1. Doğru Tekliflerin Tasarlanması
Günümüzde pek çok kurumsal şirket CRM alanında müşteri segmentasyonu yapmaktalar. Fakat MD alanında önde gelen şirketler segmentleri tanımlarken müşteri demografik yapıları, ihtiyaçları ve diğer özelliklerinin benzerlik olasılıkları harici şirketlerini segmentleri içinde savunma ve aynı segment içindeki diğer müşterilere önerme sıklığını da göz önünde bulundururlar.
Marka taraftarlığı (brand / customer advocacy) olarak bilinen bu terim Net Öneri Skoru (Net Promoter Score - NPS) olarak özetlenmekte. NPS , bir şirketin sadık müşterilerini öğrenme, sayısını arttırma ve tüm MD uygulamalarının ciroya etkisinin ortaya çıkarılması konusunda en çok takip edilen değişkenlerden biridir. Sadık müşterilerin tespiti ve yaygınlaştırılması konusunda istatistiksel bir model oluşturmak için Fred Reichhel, sadık müşterilerin daha çok alım ve geri bildirim yaptıklarını ve satın aldıkları ürünü başkalarına da önerdiklerini görmüştür. İlk iki öğenin şirketlerin elindeki bilgilerle edinilebildiğini ama sonuncusunun müşterilere ait bir bilgi olduğunu anlayınca NPS ortaya çıkmıştır. NPS, “satın aldığınız ürün/hizmeti başkalarına önerir misiniz” ve bunun cevabını takiben “neden” sorularından oluşan son derece kısa, anlaşılır bir ankettir. Birinci soruya müşteriler 1-10 arası bir ölçekte cevap vermektedirler. Buna göre 1-6 arası puan verenler aleyhte konuşanlar (detractors), 7-8 arası puan verenler nötr (neutral), 9-10 puan verenler ise gönülden destekleyenler olarak adlandırılmaktadır. NPS soruların yöneltildiği grupta toplam gönülden destekleyen müşteri adedinin aleyhte konuşan müşteri adedinden çıkartılması sonucu elde edilir.
Basit ve kolay anlaşılabilir bir ölçüt olduğu için NPS bir şirketin MD etrafında koordinasyonunun sağlaması ve yönlendirilmesi için en uygun kriter olduğu kabul edilmiştir.

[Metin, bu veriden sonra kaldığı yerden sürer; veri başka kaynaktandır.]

(** * Lemmas *)

(** What is waiting for the receiver. *)
Definition waiting (m : mailbox) : list InterAgentCommunication := pending_mails m ++ queued (channel m).
Lemma sync_loop_ok fuel : ∀ m, length (queued (channel m)) < fuel →
  ∃ m', sync_loop fuel m = Ok m' ∧ queued (channel m') = [] ∧ pending_mails m' = waiting m
    ∧ next_seq m' = next_seq m ∧ seq_tx m' = seq_tx m.
Proof.
  induction fuel as [|fuel IH]; intros m Hf; [lia|]. cbn [sync_loop]. unfold waiting.
  pose proof (try_recv_spec (channel m)) as Ht. destruct (queued (channel m)) as [|a l] eqn:E.
  - rewrite Ht. eexists. split; [done|]. cbn. by rewrite app_nil_r.
  - destruct (try_recv (channel m)) as [x c]. cbn in Ht. destruct Ht as [-> Hl].
    destruct (IH {| channel := c; next_seq := next_seq m; seq_tx := seq_tx m; pending_mails := pending_mails m ++ [a] |})
      as (m' & -> & Hq & Hp & Hn & Hw); [cbn in *; rewrite Hl; lia|].
    exists m'. split_and!; [done..| |done|done]. rewrite Hp. unfold waiting. cbn. by rewrite Hl, <-app_assoc.
Qed.
Lemma sync_ok m : ∃ m', sync_pending_mails m = Ok m' ∧ queued (channel m') = [] ∧ pending_mails m' = waiting m
    ∧ next_seq m' = next_seq m ∧ seq_tx m' = seq_tx m.
Proof. apply sync_loop_ok. lia. Qed.
(** Synchronized boxes hold the same mails and give out the same numbers. *)
Definition same_box (m m' : mailbox) : Prop :=
  waiting m' = waiting m ∧ next_seq m' = next_seq m ∧ watch_version (seq_tx m') = watch_version (seq_tx m).
Lemma has_pending_ok m : ∃ m', has_pending m = Ok (m', negb (bool_decide (length (waiting m) = 0))) ∧ same_box m m'.
Proof.
  unfold has_pending. destruct (sync_ok m) as (m' & -> & Hq & Hp & Hn & Hw). exists m'. run_bind. rewrite <-Hp.
  split; [done|]. unfold same_box, waiting. by rewrite Hq, Hp, app_nil_r, Hn, Hw.
Qed.
Lemma has_trigger_ok m : ∃ m', has_pending_trigger_turn m = Ok (m', existsb trigger_turn (waiting m)) ∧ same_box m m'.
Proof.
  unfold has_pending_trigger_turn. destruct (sync_ok m) as (m' & -> & Hq & Hp & Hn & Hw). exists m'. run_bind. rewrite <-Hp.
  split; [done|]. unfold same_box, waiting. by rewrite Hq, Hp, app_nil_r, Hn, Hw.
Qed.
Lemma drain_ok m : ∃ m', drain m = Ok (m', waiting m) ∧ waiting m' = []
  ∧ next_seq m' = next_seq m ∧ watch_version (seq_tx m') = watch_version (seq_tx m).
Proof.
  unfold drain. destruct (sync_ok m) as (m' & -> & Hq & Hp & Hn & Hw). eexists. run_bind. rewrite Hp.
  split; [done|]. unfold waiting. cbn. by rewrite Hq, Hn, Hw.
Qed.
(** ** What is plain is told *)

(** Commands that are plain, and what is to be told of them ([cmd] is left open). *)
Inductive plain : list str → list ParsedCommand → Prop :=
| plain_read w f : (w ∈? ["cat"; "more"; "bat"; "batcat"; "less"; "nl"; "head"; "tail"]%string) = true → operand f →
    plain [w; f] [Read [] (short_display_path f) f]
| plain_counted w n f : (w ∈? ["head"; "tail"]%string) = true → n ≠ [] → all_ascii_digits n = true → operand f → plain [w; lit "-n"; n; f] [Read [] (short_display_path f) f]
| plain_sed range f : is_valid_sed_n_arg (Some range) = true → operand range → operand f → plain [lit "sed"; lit "-n"; range; f] [Read [] (short_display_path f) f]
| plain_ls w : (w ∈? ["ls"; "eza"; "exa"; "tree"; "du"]%string) = true → plain [w] [ListFiles [] None]
| plain_ls_dir w d : (w ∈? ["ls"; "eza"; "exa"; "tree"; "du"]%string) = true → operand d → plain [w; d] [ListFiles [] (Some (short_display_path d))]
| plain_search w p : (w ∈? ["rg"; "rga"; "ripgrep-all"; "grep"; "egrep"; "fgrep"; "ag"; "ack"; "pt"]%string) = true → operand p → plain [w; p] [Search [] (Some p) None]
| plain_search_in w p d : (w ∈? ["rg"; "rga"; "ripgrep-all"; "grep"; "egrep"; "fgrep"; "ag"; "ack"; "pt"]%string) = true → operand p → operand d →
    plain [w; p; d] [Search [] (Some p) (Some (short_display_path d))]
| plain_helper w args : (w ∈? ["wc"; "tr"; "cut"; "sort"; "uniq"; "tee"; "column"; "yes"; "printf"]%string) = true → plain (w :: args) [].
(** What is told of them in order, from the folder each is run in. *)
Inductive tells : option str → list (list str) → list ParsedCommand → Prop :=
| tells_nil cwd : tells cwd [] []
| tells_cd cwd d cmds l : operand d → tells (Some (from_dir cwd d)) cmds l → tells cwd ([lit "cd"; d] :: cmds) l
| tells_plain cwd tokens cs cmds l : plain tokens cs → tells cwd cmds l → tells cwd (tokens :: cmds) ((placed cwd <$> cs) ++ l).
Ltac decide_words :=
  repeat match goal with
    | |- context [@bool_decide ?P ?d] =>
        let b := eval vm_compute in (@bool_decide P d) in
        lazymatch b with true => idtac | false => idtac end; change (@bool_decide P d) with b; cbn iota
    end.
Lemma plain_formatting tokens cs : plain tokens cs → is_small_formatting_command tokens = match cs with [] => true | _ => false end.
Proof.
  destruct 1 as [w f Hw Hf|w n f Hw Hn Hd Hf|range f Hr Ho Hf|w Hw|w d Hw Hd|w p Hw Hp|w p d Hw Hp Hd|w args Hw]; unfold is_small_formatting_command; try word_cases Hw; decide_words; try done.
  - cbn [count_only]. apply Hf.
  - cbn [count_only]. apply Hf.
  - by rewrite sed_reads.
Qed.
Lemma operand_prefix w p : operand w → is_flag p = true → strip_prefix p w = None.
Proof.
  intros [H _] Hp. apply strip_prefix_None. destruct (starts_with p w) eqn:E; [|done]. revert H Hp. unfold is_flag, starts_with in *.
  change (lit "-") with [45%N]. destruct p as [|c p]; [done|]. destruct w as [|d w]; [done|]. cbn [strip_prefix] in *.
  destruct (N.eqb_spec c d) as [->|]; [|done]. by destruct (45 =? d)%N.
Qed.
Lemma counted_alone f g w : operand w → counted_file f g [w] = Some w.
Proof.
  intros Hw. unfold counted_file. rewrite (operand_not w (lit "-n")), (operand_prefix w (lit "-n")) by done.
  destruct Hw as [Hw _]. by rewrite Hw.
Qed.
Lemma counted_after f g n w : g n = true → operand w → counted_file f g [lit "-n"; n; w] = Some w.
Proof. intros Hn [Hw _]. unfold counted_file. decide_words. rewrite Hn. cbn [andb List.find]. by rewrite Hw. Qed.
Lemma digits_tail_count n : n ≠ [] → all_ascii_digits n = true → tail_count n = true.
Proof.
  intros Hn Hd. unfold tail_count. destruct n as [|c n]; [done|]. assert (strip_prefix (lit "+") (c :: n) = None) as ->.
  { change (lit "+") with [43%N]. cbn [strip_prefix]. destruct (N.eqb_spec 43 c) as [<-|]; [|done]. done. }
  cbn [default from_option id]. by rewrite Hd.
Qed.
Lemma grep_operands ops : Forall operand ops → grep_loop ops None = (None, ops).
Proof.
  induction 1 as [|w ops Hw _ IH]; cbn [grep_loop]; [done|]. rewrite (operand_not w (lit "--")), !operand_not_in by done.
  destruct Hw as [-> _]. by rewrite IH.
Qed.
Lemma no_files ops : Forall operand ops → existsb (λ a, bool_decide (a = lit "--files")) ops = false.
Proof. induction 1 as [|w ops Hw _ IH]; cbn [existsb]; [done|]. by rewrite operand_not. Qed.
Lemma plain_summary tokens c : plain tokens [c] → same_summary c (summarize_main_tokens shlex_try_join tokens).
Proof.
  intros H. inversion H as [w f Hw Hf|w n f Hw Hn Hd Hf|range f Hr Ho Hf|w Hw|w d Hw Hd|w p Hw Hp|w p d Hw Hp Hd|w args Hw]; subst; unfold summarize_main_tokens; try word_cases Hw.
  all: unfold summarize_listing, summarize_searching, summarize_reading; decide_words.
  all: unfold read_summary, list_summary, single_non_flag_operand, first_non_flag_operand; cbn zeta.
  all: rewrite ?positional_of_operands by (done || operands); try done.
  all: rewrite ?skip_operands, ?sed_reads, ?counted_alone, ?counted_after by (done || operands || by apply digits_tail_count).
  all: unfold parse_grep_like; rewrite ?trim_operands, ?no_files, ?non_flags_operands, ?grep_operands by (done || operands); try done.
  all: cbn [List.find]; destruct Hf as [-> _]; done.
Qed.
Lemma plain_cases tokens cs : plain tokens cs → head tokens ≠ Some (lit "cd") ∧ (cs = [] ∨ ∃ c, cs = [c] ∧ is_unknown c = false).
Proof.
  destruct 1 as [w f Hw Hf|w n f Hw Hn Hd Hf|range f Hr Ho Hf|w Hw|w d Hw Hd|w p Hw Hp|w p d Hw Hp Hd|w args Hw]; (split; [try word_cases Hw; done|]); eauto.
Qed.
Lemma placed_same cwd c c' : same_summary c c' → same_summary (placed cwd c) (placed cwd c').
Proof. by destruct c, c'; cbn; try done; intros [-> ->]. Qed.
Lemma same_known told l : Forall2 same_summary told l → existsb is_unknown told = false → existsb is_unknown l = false.
Proof. induction 1 as [|c c' told l Hc _ IH]; cbn; [done|]. intros [Hu H]%orb_false_iff. rewrite IH by done. by destruct c, c'. Qed.
Lemma tells_summaries cwd cmds told : tells cwd cmds told →
  Forall2 same_summary told (summaries (drop_small_formatting_commands cmds) cwd) ∧ existsb is_unknown told = false.
Proof.
  induction 1 as [cwd|cwd d cmds l Hd _ [IH Hk]|cwd tokens cs cmds l Hp _ [IH Hk]]; [by split; [constructor|]|..].
  - split; [|done]. unfold drop_small_formatting_commands in *. cbn [List.filter].
    replace (is_small_formatting_command [lit "cd"; d]) with false by (unfold is_small_formatting_command; by decide_words). cbn [negb summaries].
    decide_words. unfold cd_target. cbn [cd_loop]. rewrite (operand_not d (lit "--")) by done. destruct Hd as [-> _].
    replace (match cwd with Some base => join_paths base d | None => d end) with (from_dir cwd d); [done|].
    unfold from_dir, join_paths. destruct cwd as [[|b base]|]; try done; by destruct (is_abs_like d).
  - destruct (plain_cases _ _ Hp) as [Hcd Hcs]. unfold drop_small_formatting_commands in *. cbn [List.filter].
    rewrite (plain_formatting _ _ Hp). destruct Hcs as [->|(c & -> & Hc)]; cbn [negb fmap list_fmap app]; [done|].
    split; [|cbn [existsb]; by rewrite placed_unknown, Hc, Hk]. destruct tokens as [|w args]; [by inversion Hp|]. cbn [summaries].
    rewrite bool_decide_false by (intros ->; done). rewrite resolved_placed. constructor; [|done]. by apply placed_same, plain_summary.
Qed.
Lemma same_trans l1 l2 l3 : Forall2 same_summary l1 l2 → Forall2 same_summary l2 l3 → Forall2 same_summary l1 l3.
Proof.
  intros H. revert l3. induction H as [|a b l1 l2 Hab _ IH]; intros l3 H3; [by apply Forall2_nil_inv_l in H3 as ->; constructor|].
  apply Forall2_cons_inv_l in H3 as (c & l & Hbc & Hl & ->). constructor; [|by apply IH]. destruct a, b, c; cbn in *; intuition congruence.
Qed.
Lemma script_tells script cmds told : tells None cmds told → told ≠ [] →
  ∃ l, script_summaries shlex_try_join shlex_split script cmds = Ok l ∧ Forall2 same_summary told l.
Proof.
  intros Ht Hne. destruct (tells_summaries _ _ _ Ht) as [Hs Hk]. pose proof (same_known _ _ Hs Hk) as Hk'. unfold script_summaries.
  destruct (drop_small_formatting_commands cmds) as [|c0 cs]; [by inversion Hs; subst|]. set (base := summaries (c0 :: cs) None) in *. cbn zeta.
  assert (E : (if 1 <? length base then simplify (List.filter (λ c, negb (is_true c)) base) else Ok base) = Ok base).
  { destruct (1 <? length base); [|done]. replace (List.filter _ base) with base; [by apply simplify_known|].
    clear -Hk'. induction base as [|c base IH]; [done|]. cbn in Hk'. apply orb_false_iff in Hk' as [Hc Hb]. cbn. rewrite <- (IH Hb). by destruct c. }
  rewrite E. cbn [mbind outcome_bind].
  pose proof (attributed_only script (default [script] (shlex_split script)) ((1 <? length cmds) || existsb is_connector (default [script] (shlex_split script))) base) as Ha.
  assert (Hall : Forall2 same_summary told (match base with [c] => [attributed script (default [script] (shlex_split script)) ((1 <? length cmds) || existsb is_connector (default [script] (shlex_split script))) c] | _ => base end)).
  { by eapply same_trans. }
  destruct base as [|c [|c' l]]; eexists; (split; [reflexivity|done]).
Qed.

Bu ölçüt ile oluşturulan yandaki matristen de görülebileceği gibi şirketlerin hedefi maksimum sayıda müşterisini yüksek karlılık ve yüksek destek alanına taşımak olmalıdır. Müşterilere ait satın alma verileri ile NPS’in birleştirilmesi sonucu oluşan bu matriste şirketler için önemli olan;
a. Yüksek karlılığa sahip aleyhteki müşteriler için ise destek alanına çekilmesine yardımcı olacak etkenlerin geri bildirimler aracılığıyla elde edilmesi,
b. Düşük karlılığa sahip destekleyici olan müşterilere yeni ürünler ve hizmetler sunarak ya da çapraz satış uygulamaları ile cüzdan payını arttırmaktır.
Bu hedeflere ulaşmak için kurgulanan MD uygulamaları segmentlerde düşünüldüğünde farklılıklar gösterecektir. Bu nedenle aynı MD uygulamasının bir segmenti olumlu etkilerken diğer segmenti olumsuz etkileme olasılığı yüksektir.
Örnek olarak Vodafone 90’larda uluslararası çapta yaptığı organik büyümelerle pek çok ülkede faaliyete geçti. Her ülkede farklı segmentasyonlara sahip olunan mobil segmentinde Vodafone küresel olarak tüm müşteri portföyünü farklı hizmetler ve sunum teknikleri ile birleştirerek farklı MD uygulamaları geliştirmiştir. Genç kesim için oyun, müzik ve internet benzeri içerik yoğunluklı servis olan Vodafone Live’ın kullanılması, genel ihtiyaçları için bu hizmeti kullanan müşteriler için Vodafone Simply gibi…
Belirli segmentler için özel teklifler tasarlanmasında toplam MD göz önünde bulundurmalıdır. Müşterilerin farklı sayıda temas noktasından organizasyonun (satış, satış sonrası hizmetler, faturalama, muhasebe, vb.) farklı birimleri ile ilişki içinde bulunabileceği düşünülmelidir. Bir şirket NPS ve Gelir matrisindeki hedeflerini müşterilerin ilişkiye geçtiği tüm temas noktalarında standart MD sağlayamadan gerçekleştiremez. Buradan yola çıkarak tasarımın sipariş sürecinin bütününü içine alması gerektiği belirtilebilir.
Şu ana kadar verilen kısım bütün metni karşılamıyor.